Compulsão alimentar: sinais, causas e como buscar ajuda
Compulsão alimentar: sinais, causas e como buscar ajuda
A compulsão alimentar é um transtorno silencioso que afeta principalmente mulheres e pode causar sofrimento emocional e prejuízos em diversas áreas da vida. Caracterizada por uma relação descontrolada com a comida, a condição muitas vezes é vivida em segredo, acompanhada de vergonha e culpa. No entanto, com apoio profissional e suporte emocional, é possível entender o problema e superar as crises.
Principais sinais da compulsão alimentar
Segundo a psicóloga Gabriela Malzyner, dois indícios centrais do transtorno são a alimentação desorganizada e o consumo excessivo de comida em curtos períodos de tempo. “Geralmente, esses episódios vêm acompanhados de uma sensação de perda de controle, grande desconforto e uma sensação de desespero durante e após a ingestão”, explica.
A nutricionista Sabrina Theil acrescenta que a compulsão alimentar está frequentemente associada à depressão e à ansiedade. Além disso, muitos pacientes evitam falar sobre o problema por vergonha e medo de julgamento.
Por que a compulsão alimentar acontece?
Embora não haja uma causa única para o transtorno, a compulsão alimentar muitas vezes está relacionada a dificuldades emocionais não resolvidas. “O comer sem fome e de forma descontrolada pode estar atrelado a um sofrimento que a pessoa não consegue nomear ou lidar. Assim, a comida se torna uma forma de escape”, afirma Malzyner.
Mulheres são as mais afetadas
Pessoas que seguem dietas muito restritivas ou que cortam grupos alimentares inteiros tendem a ser mais vulneráveis à compulsão alimentar. Estudos indicam que as mulheres são mais impactadas, principalmente devido à pressão estética imposta pela sociedade, redes sociais e ambiente familiar. A busca incessante por um corpo magro pode desencadear uma relação disfuncional com a comida e contribuir para o desenvolvimento do transtorno.
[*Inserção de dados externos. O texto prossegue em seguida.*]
(* ===== verification/AllocProc.v ===== *)
(** * Slots of the process table

    [allocproc] takes a free slot and gives it a trap frame and a page table;
    [freeproc] gives back what a slot holds. *)

From stdpp Require Import base gmap strings numbers list.
From S2P Require Import Prelude KState Sample StringC Spinlock Sched Sleeplock Quiet Uart Printf Pages Kalloc Vm PageTable UserVm UserSpace Copy ForkVm Bio BufCache BufRefine Log LogDisk BufWp LogRun LogSafe LogOps Transaction FsWp Fs FsBlocks FsInode FsFile FsData FsOps FsSample Pipe Console File FileRw Proc ProcVm.

Ltac Zify.zify_post_hook ::= Z.to_euclidean_division_equations.

Section AllocProc.
Context {L : Layout}.

(** ** Memory and process table do not meet *)

Lemma memstep_upd i f s s' : memstep s s' -> memstep (upd_proc i f s) (upd_proc i f s').
Proof. intros (y & fl & m & -> & Hy). exists y, fl, m. by split. Qed.

Lemma upd_proc_twice i f g s : upd_proc i f (upd_proc i g s) = upd_proc i (fun x => f (g x)) s.
Proof. unfold upd_proc. kext. by rewrite list_alter_alter_eq. Qed.

Lemma get_upd_proc i f s : (i < length (procs s))%nat -> get_proc (upd_proc i f s) i = f (get_proc s i).
Proof.
  intros Hi. unfold get_proc, upd_proc. cbn. rewrite list_lookup_alter_eq.
  by destruct (lookup_lt_is_Some_2 _ _ Hi) as [x ->].
Qed.
Lemma get_upd_other i j f s : i <> j -> get_proc (upd_proc i f s) j = get_proc s j.
Proof. intros Hi. unfold get_proc, upd_proc. cbn. by rewrite list_lookup_alter_ne. Qed.

Lemma uvm_ok_upd i f s l T root us : uvm_ok s l T root us -> uvm_ok (upd_proc i f s) l T root us.
Proof.
  intros U. pose proof (uv_vm _ _ _ _ _ U) as (_ & _ & _ & _ & Hwf & Hlk). by apply (uvm_ok_keep s).
Qed.
Lemma proc_space_upd i f s l T root us tf : proc_space s l T root us tf -> proc_space (upd_proc i f s) l T root us tf.
Proof. intros [U H1 H2]. split; [by apply uvm_ok_upd|done|done]. Qed.

(** A page from the free list. *)
Lemma kalloc_step p l s e :
  alloc_ok s (p :: l) ->
  kalloc s e = Ok p (kalloced p s) e /\ alloc_ok (kalloced p s) l /\ memstep s (kalloced p s) /\
  mem_frame [p] (mem s) (mem (kalloced p s)) /\ 0 < p /\ page_ok p /\ p ∉ l.
Proof.
  intros (HL & Hk & Hwf & Hlk). pose proof Hk as (_ & Hnd & Hok). apply NoDup_cons in Hnd as [Hnin _].
  apply Forall_cons in Hok as [Hp _]. pose proof (page_ok_pos _ HL Hp).
  split_and!; [by apply (kalloc_run p l)| | |apply mem_frame_memset|lia|done|done].
  - exact (conj HL (conj (kalloced_inv _ _ _ Hk) (conj (cpu_wf_touch _ Hwf) (lfree_touch _ _ Hlk)))).
  - exists (touch (syn s)), (ld64 (mem s) p), (mem (kalloced p s)). split; [by kext|by right].
Qed.

(** ** [freeproc] *)

(** What a free slot looks like. *)
Definition cleared (x : proc) : proc :=
  set_p_state UNUSED (set_p_xstate 0 (set_p_killed false (set_p_chan None
    (set_p_name (<[0%nat := 0]> (p_name x)) (set_p_parent None (set_p_pid 0
      (set_p_sz 0 (set_p_pagetable 0 (set_p_trapframe 0 x))))))))).

(** The pages that a slot owns: none, a trap frame, or a whole address space. *)
Inductive slot_pages (s : kstate) (l : list Z) (x : proc) : list Z -> Prop :=
| slot_none : p_trapframe x = 0 -> p_pagetable x = 0 -> slot_pages s l x []
| slot_frame : page_ok (p_trapframe x) -> p_pagetable x = 0 -> slot_pages s l x [p_trapframe x]
| slot_space T us : page_ok (p_trapframe x) -> 0 < p_pagetable x ->
    proc_space s l T (p_pagetable x) us (p_trapframe x) -> 0 <= p_sz x <= TRAPFRAME ->
    PGROUNDUP (p_sz x) = Z.of_nat (length us) * PGSIZE ->
    slot_pages s l x (p_trapframe x :: us ++ pt_tab_pages T).

Lemma memstep_upd_inv i f s s1 : memstep (upd_proc i f s) s1 -> exists s2, s1 = upd_proc i f s2 /\ memstep s s2.
Proof.
  intros (y & fl & m & -> & Hy). exists (set_syn y (set_freelist fl (set_mem m s))).
  split; [by kext|]. exists y, fl, m. by split.
Qed.

Lemma kfree_step p l s e :
  alloc_ok s l -> page_ok p -> p ∉ l ->
  kfree p s e = Ok () (freed p s) e /\ alloc_ok (freed p s) (p :: l) /\ memstep s (freed p s) /\
  mem_frame [p] (mem s) (mem (freed p s)).
Proof.
  intros (HL & Hk & Hwf & Hlk) Hp Hn. split_and!; [by apply kfree_run| |apply memstep_freed|apply mem_frame_freed].
  exact (conj HL (conj (freed_inv _ _ _ HL Hp Hn Hk) (conj (cpu_wf_touch _ Hwf) (lfree_touch _ _ Hlk)))).
Qed.

(** The pages that are not an address space's do not matter to it. *)
Lemma proc_space_other s l T root us tf s' l' C :
  proc_space s l T root us tf -> alloc_ok s' l' -> Forall page_ok C ->
  (forall x, x ∈ us ++ pt_tab_pages T -> x ∉ C) -> l' ⊆ C -> mem_frame C (mem s) (mem s') ->
  proc_space s' l' T root us tf.
Proof.
  intros [U H1 H2] (_ & Hk & Hwf & Hlk) HC Hd Hsub Hfr. split; [|done|done]. by apply (uvm_ok_other s l T root us s' l' C).
Qed.

(** Consecutive stores into a slot. *)
Ltac slot_stores := unfold procset; kpure; unfold modify; rewrite ?upd_proc_twice.

Lemma freeproc_run i s l ps e :
  tramp_ok -> alloc_ok s l -> slot_pages s l (get_proc s i) ps -> NoDup (ps ++ l) ->
  exists s' l', freeproc i s e = Ok () s' e /\ alloc_ok s' l' /\ memstep (upd_proc i cleared s) s' /\
    l' ≡ₚ ps ++ l /\ mem_frame ps (mem s) (mem s').
Proof.
  intros Htr Hal Hs Hnd. pose proof Hal as (HL & (_ & _ & Hlok) & _). unfold freeproc. unfold procget at 1. kpure.
  destruct Hs as [Ht Hp|Ht Hp|T us Ht Hp Hsp Hsz Hus].
  - rewrite Ht, Hp. cbn [Z.eqb negb when]. slot_stores.
    exists (upd_proc i cleared s), l. by split_and!.
  - pose proof (page_ok_pos _ HL Ht). rewrite Hp, (proj2 (Z.eqb_neq (p_trapframe _) 0)) by lia. cbn [Z.eqb negb when].
    cbn [app] in Hnd. apply NoDup_cons in Hnd as [Hn _].
    destruct (kfree_step _ l s e Hal Ht Hn) as (Hr & Hal1 & Hms & Hfr). kstep_with Hr.
    slot_stores. exists (upd_proc i cleared (freed (p_trapframe (get_proc s i)) s)), (p_trapframe (get_proc s i) :: l).
    split; [done|]. split; [exact Hal1|]. split; [by apply memstep_upd|]. by split.
  - set (tf := p_trapframe (get_proc s i)) in *. set (root := p_pagetable (get_proc s i)) in *.
    pose proof (page_ok_pos _ HL Ht). rewrite !(proj2 (Z.eqb_neq _ 0)) by lia. cbn [negb when].
    cbn [app] in Hnd. apply NoDup_cons in Hnd as [Hn Hnd]. rewrite !not_elem_of_app in Hn. destruct Hn as ((Hn1 & Hn2) & Hn3).
    destruct (kfree_step tf l s e Hal Ht Hn3) as (Hr & Hal1 & Hms & Hfr). kstep_with Hr.
    unfold procset. rewrite bind_modify. set (sB := upd_proc i (set_p_trapframe 0) (freed tf s)).
    assert (HspB : proc_space sB (tf :: l) T root us tf).
    { apply proc_space_upd. apply (proc_space_other s l T root us tf (freed tf s) (tf :: l) (tf :: l)); try done.
      - by constructor.
      - intros x Hx. apply not_elem_of_cons. split; [intros ->; by apply elem_of_app in Hx as [?|?]|].
        apply NoDup_app in Hnd as (_ & Hnd & _). by apply Hnd.
      - eapply mem_frame_mono; [|exact Hfr]. intros x ->%list_elem_of_singleton. by left. }
    destruct (proc_freepagetable_run sB (tf :: l) T root us tf (p_sz (get_proc s i)) e Htr Ht HspB Hsz Hus)
      as (s1 & l1 & Hr1 & Hal2 & Hms1 & Hp1 & Hfr1).
    destruct (memstep_upd_inv _ _ _ _ Hms1) as (s2 & -> & Hms2). kstep_with Hr1. slot_stores.
    exists (upd_proc i cleared s2), l1. split_and!; [done|exact Hal2| | |].
    + apply memstep_upd. by etransitivity.
    + rewrite Hp1. cbn [app]. by rewrite <- app_assoc, !Permutation_middle.
    + eapply mem_frame_trans; [eapply mem_frame_mono; [|exact Hfr]|eapply mem_frame_mono; [|exact Hfr1]].
      * intros x ->%list_elem_of_singleton. by left.
      * intros x Hx. by right.
Qed.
Tratamento e suporte multidisciplinar
Embora complexo, o transtorno da compulsão alimentar tem tratamento e deve envolver um acompanhamento multidisciplinar. Psicólogos, nutricionistas e psiquiatras desempenham papéis fundamentais nesse processo. A psicoterapia ajuda o paciente a identificar os gatilhos emocionais do transtorno, enquanto a nutrição trabalha na reconstrução de uma relação saudável com a comida. Em alguns casos, o acompanhamento psiquiátrico pode ser necessário para suporte medicamentoso e estabilização emocional.
Com um tratamento adequado e o apoio de amigos e familiares, é possível controlar a compulsão alimentar e melhorar significativamente a qualidade de vida.